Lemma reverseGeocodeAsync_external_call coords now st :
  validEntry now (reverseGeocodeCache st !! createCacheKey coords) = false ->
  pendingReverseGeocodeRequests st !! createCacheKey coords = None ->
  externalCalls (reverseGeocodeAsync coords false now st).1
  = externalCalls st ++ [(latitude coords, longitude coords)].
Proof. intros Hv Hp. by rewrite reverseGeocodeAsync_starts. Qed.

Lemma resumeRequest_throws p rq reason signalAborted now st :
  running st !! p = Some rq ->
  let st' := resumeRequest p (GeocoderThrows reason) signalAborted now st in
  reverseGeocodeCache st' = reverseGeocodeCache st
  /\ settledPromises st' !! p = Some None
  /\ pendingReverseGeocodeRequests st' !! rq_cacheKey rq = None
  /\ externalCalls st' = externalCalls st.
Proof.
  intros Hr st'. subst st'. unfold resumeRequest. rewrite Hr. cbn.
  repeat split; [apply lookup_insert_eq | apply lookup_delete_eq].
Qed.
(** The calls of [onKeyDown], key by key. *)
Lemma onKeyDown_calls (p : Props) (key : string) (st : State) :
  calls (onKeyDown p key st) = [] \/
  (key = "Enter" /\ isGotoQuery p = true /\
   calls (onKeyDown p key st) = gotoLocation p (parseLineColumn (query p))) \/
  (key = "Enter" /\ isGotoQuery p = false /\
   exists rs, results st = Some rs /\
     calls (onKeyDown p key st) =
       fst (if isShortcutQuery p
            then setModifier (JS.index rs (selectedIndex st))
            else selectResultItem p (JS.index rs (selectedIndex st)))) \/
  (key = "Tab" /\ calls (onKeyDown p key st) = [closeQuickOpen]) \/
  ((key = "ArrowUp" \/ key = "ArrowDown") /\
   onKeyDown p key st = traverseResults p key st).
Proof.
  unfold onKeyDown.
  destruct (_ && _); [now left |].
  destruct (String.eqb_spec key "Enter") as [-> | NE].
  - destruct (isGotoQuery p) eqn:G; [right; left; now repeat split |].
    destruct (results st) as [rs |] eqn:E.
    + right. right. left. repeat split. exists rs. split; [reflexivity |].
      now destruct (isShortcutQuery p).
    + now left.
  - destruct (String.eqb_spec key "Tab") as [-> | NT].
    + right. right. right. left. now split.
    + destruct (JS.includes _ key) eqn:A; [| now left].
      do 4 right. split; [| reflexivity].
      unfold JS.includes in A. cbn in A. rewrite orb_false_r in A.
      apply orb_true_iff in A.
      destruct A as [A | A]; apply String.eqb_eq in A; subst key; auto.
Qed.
════════════════
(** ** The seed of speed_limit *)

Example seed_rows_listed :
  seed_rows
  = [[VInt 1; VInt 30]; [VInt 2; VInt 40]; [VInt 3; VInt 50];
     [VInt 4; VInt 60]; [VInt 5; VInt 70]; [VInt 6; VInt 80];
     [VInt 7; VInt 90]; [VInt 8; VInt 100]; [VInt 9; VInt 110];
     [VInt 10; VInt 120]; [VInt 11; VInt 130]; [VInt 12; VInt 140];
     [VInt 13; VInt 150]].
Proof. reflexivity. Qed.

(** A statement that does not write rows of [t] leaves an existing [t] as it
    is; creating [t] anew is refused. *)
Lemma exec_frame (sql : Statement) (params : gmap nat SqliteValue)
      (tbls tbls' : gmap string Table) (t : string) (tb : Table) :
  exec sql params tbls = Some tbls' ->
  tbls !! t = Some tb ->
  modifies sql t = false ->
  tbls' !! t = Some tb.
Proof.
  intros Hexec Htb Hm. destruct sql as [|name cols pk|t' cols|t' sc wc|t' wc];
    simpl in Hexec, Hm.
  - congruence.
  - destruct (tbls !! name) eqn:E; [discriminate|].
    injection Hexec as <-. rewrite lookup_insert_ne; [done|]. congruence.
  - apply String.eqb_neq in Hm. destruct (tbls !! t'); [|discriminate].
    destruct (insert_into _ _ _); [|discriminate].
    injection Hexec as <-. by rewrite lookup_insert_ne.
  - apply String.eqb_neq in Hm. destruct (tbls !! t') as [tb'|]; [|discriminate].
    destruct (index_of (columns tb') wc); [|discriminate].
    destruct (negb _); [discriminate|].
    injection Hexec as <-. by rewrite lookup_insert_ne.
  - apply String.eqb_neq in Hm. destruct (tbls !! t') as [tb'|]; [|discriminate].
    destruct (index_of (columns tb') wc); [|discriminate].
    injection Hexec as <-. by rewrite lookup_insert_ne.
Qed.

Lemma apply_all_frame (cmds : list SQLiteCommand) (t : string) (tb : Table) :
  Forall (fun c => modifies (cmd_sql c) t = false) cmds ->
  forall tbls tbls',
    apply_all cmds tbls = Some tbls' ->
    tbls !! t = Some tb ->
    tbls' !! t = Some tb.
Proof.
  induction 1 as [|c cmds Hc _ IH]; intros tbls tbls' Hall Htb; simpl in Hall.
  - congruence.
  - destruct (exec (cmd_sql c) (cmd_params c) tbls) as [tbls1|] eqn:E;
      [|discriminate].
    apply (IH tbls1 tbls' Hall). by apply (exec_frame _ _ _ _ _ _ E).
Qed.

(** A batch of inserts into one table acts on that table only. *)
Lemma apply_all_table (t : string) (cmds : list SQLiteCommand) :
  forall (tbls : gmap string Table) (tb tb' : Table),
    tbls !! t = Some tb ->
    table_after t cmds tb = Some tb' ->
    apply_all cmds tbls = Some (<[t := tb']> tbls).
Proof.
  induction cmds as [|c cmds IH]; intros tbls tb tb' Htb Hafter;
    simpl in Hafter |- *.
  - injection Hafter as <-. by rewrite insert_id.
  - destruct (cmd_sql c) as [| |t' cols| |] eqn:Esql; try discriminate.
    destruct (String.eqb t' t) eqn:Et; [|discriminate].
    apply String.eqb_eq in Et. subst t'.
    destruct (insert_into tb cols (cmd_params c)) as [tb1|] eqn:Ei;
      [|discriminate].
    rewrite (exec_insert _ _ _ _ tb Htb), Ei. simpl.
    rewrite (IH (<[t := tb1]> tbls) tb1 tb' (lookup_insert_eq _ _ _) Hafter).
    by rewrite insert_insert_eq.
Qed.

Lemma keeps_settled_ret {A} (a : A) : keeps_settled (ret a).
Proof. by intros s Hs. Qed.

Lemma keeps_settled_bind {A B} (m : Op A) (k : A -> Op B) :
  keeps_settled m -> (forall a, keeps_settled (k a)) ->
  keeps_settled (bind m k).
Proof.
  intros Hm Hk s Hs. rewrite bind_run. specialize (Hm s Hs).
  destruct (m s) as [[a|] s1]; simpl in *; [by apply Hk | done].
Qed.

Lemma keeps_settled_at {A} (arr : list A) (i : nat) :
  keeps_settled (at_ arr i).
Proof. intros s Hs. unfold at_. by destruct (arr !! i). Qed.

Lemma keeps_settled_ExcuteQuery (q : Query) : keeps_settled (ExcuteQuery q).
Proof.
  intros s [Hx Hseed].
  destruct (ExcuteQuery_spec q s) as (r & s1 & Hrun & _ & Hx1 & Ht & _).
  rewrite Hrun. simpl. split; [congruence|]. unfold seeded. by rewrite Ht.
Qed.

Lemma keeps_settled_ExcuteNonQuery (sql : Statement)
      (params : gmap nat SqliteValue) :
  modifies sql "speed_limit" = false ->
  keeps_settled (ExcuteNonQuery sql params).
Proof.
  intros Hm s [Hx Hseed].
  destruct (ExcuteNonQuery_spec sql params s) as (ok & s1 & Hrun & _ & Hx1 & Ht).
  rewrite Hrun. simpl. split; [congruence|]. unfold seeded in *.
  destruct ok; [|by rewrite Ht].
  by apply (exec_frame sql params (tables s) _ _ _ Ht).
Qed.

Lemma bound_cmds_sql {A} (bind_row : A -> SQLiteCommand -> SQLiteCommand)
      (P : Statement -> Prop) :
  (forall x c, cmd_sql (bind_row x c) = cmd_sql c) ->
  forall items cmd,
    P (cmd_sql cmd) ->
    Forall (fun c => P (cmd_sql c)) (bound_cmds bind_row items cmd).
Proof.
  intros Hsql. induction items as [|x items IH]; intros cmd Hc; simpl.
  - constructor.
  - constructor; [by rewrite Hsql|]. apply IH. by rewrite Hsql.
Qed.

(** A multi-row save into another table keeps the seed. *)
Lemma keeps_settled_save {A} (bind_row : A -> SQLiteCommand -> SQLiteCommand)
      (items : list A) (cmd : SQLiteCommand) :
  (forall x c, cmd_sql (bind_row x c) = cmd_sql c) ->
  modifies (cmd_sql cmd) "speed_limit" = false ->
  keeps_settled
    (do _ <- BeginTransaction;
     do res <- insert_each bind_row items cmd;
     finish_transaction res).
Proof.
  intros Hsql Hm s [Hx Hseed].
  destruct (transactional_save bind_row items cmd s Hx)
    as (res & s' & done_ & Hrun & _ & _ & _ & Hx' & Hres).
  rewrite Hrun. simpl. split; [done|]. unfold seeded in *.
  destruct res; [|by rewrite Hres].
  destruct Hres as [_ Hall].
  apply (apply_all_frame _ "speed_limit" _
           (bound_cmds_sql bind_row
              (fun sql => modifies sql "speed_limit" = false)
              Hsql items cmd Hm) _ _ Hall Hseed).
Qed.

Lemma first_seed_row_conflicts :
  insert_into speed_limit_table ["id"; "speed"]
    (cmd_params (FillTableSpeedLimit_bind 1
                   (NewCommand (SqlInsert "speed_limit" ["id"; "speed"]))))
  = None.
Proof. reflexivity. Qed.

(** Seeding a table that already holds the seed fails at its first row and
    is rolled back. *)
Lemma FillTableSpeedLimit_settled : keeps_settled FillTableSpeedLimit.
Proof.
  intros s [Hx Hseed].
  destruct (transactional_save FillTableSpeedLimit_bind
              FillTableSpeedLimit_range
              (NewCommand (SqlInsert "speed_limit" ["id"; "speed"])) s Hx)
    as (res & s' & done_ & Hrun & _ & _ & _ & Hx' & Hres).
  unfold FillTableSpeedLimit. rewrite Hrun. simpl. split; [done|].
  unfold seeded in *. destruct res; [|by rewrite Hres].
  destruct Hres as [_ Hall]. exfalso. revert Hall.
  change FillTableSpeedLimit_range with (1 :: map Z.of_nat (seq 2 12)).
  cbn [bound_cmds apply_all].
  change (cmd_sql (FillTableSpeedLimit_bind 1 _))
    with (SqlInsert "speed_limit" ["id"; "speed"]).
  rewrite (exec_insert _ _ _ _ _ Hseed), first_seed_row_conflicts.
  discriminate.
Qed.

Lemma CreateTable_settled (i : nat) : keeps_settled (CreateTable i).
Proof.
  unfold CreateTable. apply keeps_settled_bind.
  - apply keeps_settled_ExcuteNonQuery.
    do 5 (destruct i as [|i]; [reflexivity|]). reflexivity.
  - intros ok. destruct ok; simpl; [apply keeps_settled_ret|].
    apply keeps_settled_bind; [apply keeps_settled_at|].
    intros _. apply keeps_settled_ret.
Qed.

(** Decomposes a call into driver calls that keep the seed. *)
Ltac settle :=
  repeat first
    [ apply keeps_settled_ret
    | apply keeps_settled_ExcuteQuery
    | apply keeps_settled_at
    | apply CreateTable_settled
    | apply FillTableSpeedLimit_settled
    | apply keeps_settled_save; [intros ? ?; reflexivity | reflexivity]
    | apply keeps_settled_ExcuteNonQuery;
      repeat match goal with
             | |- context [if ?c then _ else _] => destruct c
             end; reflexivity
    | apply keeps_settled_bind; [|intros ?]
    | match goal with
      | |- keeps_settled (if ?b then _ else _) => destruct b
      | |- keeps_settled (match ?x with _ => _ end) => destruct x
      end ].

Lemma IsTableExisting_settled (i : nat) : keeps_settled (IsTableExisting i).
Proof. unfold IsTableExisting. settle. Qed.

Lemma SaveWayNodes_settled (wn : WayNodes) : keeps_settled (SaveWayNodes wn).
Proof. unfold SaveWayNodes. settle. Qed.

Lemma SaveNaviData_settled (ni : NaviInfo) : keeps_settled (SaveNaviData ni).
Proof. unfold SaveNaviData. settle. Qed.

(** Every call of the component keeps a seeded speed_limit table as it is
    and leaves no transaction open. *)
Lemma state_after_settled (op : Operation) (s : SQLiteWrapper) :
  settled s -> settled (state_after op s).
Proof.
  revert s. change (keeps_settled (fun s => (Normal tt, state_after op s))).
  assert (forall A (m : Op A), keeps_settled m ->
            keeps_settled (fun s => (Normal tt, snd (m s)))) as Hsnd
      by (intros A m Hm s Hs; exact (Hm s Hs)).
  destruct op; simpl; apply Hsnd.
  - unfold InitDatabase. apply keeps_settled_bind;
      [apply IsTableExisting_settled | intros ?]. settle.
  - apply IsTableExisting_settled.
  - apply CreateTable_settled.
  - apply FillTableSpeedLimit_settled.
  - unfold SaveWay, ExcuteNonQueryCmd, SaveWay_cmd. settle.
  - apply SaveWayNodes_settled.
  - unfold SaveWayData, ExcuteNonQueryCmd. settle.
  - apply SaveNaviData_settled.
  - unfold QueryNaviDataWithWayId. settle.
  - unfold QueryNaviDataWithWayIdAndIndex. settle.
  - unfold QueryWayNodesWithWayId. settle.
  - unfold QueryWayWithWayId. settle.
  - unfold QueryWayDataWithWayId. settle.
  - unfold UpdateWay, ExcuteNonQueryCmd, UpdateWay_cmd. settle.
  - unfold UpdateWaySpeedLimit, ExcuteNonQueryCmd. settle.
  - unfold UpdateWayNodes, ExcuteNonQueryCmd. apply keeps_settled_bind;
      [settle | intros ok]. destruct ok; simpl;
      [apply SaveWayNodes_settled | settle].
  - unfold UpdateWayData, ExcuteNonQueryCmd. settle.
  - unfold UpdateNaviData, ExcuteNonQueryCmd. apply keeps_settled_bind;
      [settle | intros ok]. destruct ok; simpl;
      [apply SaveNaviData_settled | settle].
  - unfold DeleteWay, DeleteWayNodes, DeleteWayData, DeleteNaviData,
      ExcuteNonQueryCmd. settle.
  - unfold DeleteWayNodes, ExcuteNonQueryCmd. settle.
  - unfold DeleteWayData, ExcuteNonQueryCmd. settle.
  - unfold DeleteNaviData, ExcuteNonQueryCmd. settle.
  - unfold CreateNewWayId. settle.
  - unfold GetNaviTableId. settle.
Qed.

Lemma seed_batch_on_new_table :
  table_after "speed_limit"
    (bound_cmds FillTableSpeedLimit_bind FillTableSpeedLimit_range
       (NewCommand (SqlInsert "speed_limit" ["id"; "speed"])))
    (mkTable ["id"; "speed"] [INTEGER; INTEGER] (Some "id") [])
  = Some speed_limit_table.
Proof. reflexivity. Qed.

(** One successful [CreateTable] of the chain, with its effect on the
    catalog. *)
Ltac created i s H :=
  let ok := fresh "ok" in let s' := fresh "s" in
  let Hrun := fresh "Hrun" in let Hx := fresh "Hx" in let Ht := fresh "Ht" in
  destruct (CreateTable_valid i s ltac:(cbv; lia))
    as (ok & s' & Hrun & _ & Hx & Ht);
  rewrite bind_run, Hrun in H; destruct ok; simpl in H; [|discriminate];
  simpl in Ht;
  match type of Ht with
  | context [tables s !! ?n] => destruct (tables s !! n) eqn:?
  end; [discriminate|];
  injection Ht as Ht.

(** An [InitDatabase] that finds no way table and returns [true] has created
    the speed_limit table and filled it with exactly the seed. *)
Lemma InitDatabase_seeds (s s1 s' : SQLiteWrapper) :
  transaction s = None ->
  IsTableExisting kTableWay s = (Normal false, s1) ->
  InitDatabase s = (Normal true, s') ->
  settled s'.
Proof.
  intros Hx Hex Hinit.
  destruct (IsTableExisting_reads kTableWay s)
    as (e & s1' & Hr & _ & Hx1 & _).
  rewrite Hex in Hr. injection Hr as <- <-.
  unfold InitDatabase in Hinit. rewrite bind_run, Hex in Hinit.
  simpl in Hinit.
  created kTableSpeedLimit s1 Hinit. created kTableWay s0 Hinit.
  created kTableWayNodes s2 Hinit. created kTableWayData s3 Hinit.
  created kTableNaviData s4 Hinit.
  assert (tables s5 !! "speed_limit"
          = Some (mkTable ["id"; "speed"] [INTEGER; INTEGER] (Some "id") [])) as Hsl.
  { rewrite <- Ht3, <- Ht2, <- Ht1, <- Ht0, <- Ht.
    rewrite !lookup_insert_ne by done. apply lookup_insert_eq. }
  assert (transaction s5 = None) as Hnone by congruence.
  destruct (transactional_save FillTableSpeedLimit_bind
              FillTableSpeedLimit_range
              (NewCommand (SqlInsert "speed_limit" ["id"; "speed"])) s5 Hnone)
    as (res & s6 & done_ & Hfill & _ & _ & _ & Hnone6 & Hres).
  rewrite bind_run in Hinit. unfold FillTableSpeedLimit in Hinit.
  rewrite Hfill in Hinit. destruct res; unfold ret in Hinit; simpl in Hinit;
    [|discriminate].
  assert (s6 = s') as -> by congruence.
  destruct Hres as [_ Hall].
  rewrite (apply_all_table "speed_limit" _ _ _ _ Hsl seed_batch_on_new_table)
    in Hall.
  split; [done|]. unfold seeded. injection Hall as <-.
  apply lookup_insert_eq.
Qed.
════════════════
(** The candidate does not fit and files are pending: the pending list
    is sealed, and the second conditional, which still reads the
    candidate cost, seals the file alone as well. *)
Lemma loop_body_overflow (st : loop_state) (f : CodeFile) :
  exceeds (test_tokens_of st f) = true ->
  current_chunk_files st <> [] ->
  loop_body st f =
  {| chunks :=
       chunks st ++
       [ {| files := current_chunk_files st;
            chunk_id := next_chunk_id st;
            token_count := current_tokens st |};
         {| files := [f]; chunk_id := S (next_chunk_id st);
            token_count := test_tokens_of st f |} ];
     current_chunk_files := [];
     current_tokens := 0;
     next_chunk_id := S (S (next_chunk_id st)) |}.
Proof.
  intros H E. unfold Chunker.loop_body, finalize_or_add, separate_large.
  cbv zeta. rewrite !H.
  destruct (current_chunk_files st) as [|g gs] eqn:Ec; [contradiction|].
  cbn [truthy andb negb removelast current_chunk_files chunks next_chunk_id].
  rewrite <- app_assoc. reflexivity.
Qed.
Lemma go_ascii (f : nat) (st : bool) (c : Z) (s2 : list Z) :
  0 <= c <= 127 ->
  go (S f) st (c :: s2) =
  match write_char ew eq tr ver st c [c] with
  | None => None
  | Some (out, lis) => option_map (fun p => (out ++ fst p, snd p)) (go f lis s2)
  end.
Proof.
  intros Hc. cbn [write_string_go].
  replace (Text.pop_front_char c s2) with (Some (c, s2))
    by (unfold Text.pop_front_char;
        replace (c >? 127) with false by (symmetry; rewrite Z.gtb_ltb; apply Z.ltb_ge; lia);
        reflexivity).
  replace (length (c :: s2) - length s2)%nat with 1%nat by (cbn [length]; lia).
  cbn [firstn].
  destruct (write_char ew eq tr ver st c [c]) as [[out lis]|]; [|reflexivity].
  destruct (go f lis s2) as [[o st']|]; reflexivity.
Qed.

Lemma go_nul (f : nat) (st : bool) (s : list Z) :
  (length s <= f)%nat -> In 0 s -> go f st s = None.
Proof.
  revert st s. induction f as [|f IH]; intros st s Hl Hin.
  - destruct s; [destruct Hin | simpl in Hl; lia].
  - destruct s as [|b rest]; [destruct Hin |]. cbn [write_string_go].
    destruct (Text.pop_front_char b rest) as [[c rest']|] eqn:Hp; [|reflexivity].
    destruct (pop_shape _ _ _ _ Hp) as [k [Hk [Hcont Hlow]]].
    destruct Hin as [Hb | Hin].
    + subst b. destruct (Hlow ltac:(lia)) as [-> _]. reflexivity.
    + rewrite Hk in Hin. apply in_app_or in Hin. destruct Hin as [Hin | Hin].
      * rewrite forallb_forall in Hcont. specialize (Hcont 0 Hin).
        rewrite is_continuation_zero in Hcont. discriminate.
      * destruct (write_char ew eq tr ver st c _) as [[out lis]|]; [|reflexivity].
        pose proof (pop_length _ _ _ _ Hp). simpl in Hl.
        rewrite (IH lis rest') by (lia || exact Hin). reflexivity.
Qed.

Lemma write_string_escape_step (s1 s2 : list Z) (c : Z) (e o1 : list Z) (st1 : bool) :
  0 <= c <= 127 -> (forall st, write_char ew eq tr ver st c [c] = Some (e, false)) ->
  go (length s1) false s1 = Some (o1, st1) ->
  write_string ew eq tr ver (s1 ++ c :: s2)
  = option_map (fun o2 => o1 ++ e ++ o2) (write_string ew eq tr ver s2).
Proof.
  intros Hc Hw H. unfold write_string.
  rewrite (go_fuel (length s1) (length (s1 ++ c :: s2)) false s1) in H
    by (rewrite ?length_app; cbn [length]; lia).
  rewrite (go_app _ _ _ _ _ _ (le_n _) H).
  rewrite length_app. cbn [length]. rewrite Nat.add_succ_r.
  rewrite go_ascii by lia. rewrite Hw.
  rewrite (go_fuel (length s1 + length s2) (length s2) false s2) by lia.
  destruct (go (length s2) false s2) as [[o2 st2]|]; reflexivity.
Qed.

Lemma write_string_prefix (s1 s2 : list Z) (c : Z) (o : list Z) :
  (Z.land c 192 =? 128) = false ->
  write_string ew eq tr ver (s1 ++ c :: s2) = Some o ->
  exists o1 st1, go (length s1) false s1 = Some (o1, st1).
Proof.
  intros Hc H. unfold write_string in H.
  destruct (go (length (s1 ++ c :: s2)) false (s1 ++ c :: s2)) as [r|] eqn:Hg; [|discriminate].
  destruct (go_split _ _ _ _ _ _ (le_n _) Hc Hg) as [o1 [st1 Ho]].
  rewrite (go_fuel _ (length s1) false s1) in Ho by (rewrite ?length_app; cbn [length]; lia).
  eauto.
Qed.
════════════════
TASK DESCRIPTION
Please give again the lines above between the line holding "rewrite is_continuation_zero in" and the line holding "rewrite go_ascii by lia. rewrite Hw.", inclusive, exactly as they are and with nothing added.

ANSWER AREA
        rewrite is_continuation_zero in Hcont. discriminate.
      * destruct (write_char ew eq tr ver st c _) as [[out lis]|]; [|reflexivity].
        pose proof (pop_length _ _ _ _ Hp). simpl in Hl.
        rewrite (IH lis rest') by (lia || exact Hin). reflexivity.
Qed.

Lemma write_string_escape_step (s1 s2 : list Z) (c : Z) (e o1 : list Z) (st1 : bool) :
  0 <= c <= 127 -> (forall st, write_char ew eq tr ver st c [c] = Some (e, false)) ->
  go (length s1) false s1 = Some (o1, st1) ->
  write_string ew eq tr ver (s1 ++ c :: s2)
  = option_map (fun o2 => o1 ++ e ++ o2) (write_string ew eq tr ver s2).
Proof.
  intros Hc Hw H. unfold write_string.
  rewrite (go_fuel (length s1) (length (s1 ++ c :: s2)) false s1) in H
    by (rewrite ?length_app; cbn [length]; lia).
  rewrite (go_app _ _ _ _ _ _ (le_n _) H).
  rewrite length_app. cbn [length]. rewrite Nat.add_succ_r.
  rewrite go_ascii by lia. rewrite Hw.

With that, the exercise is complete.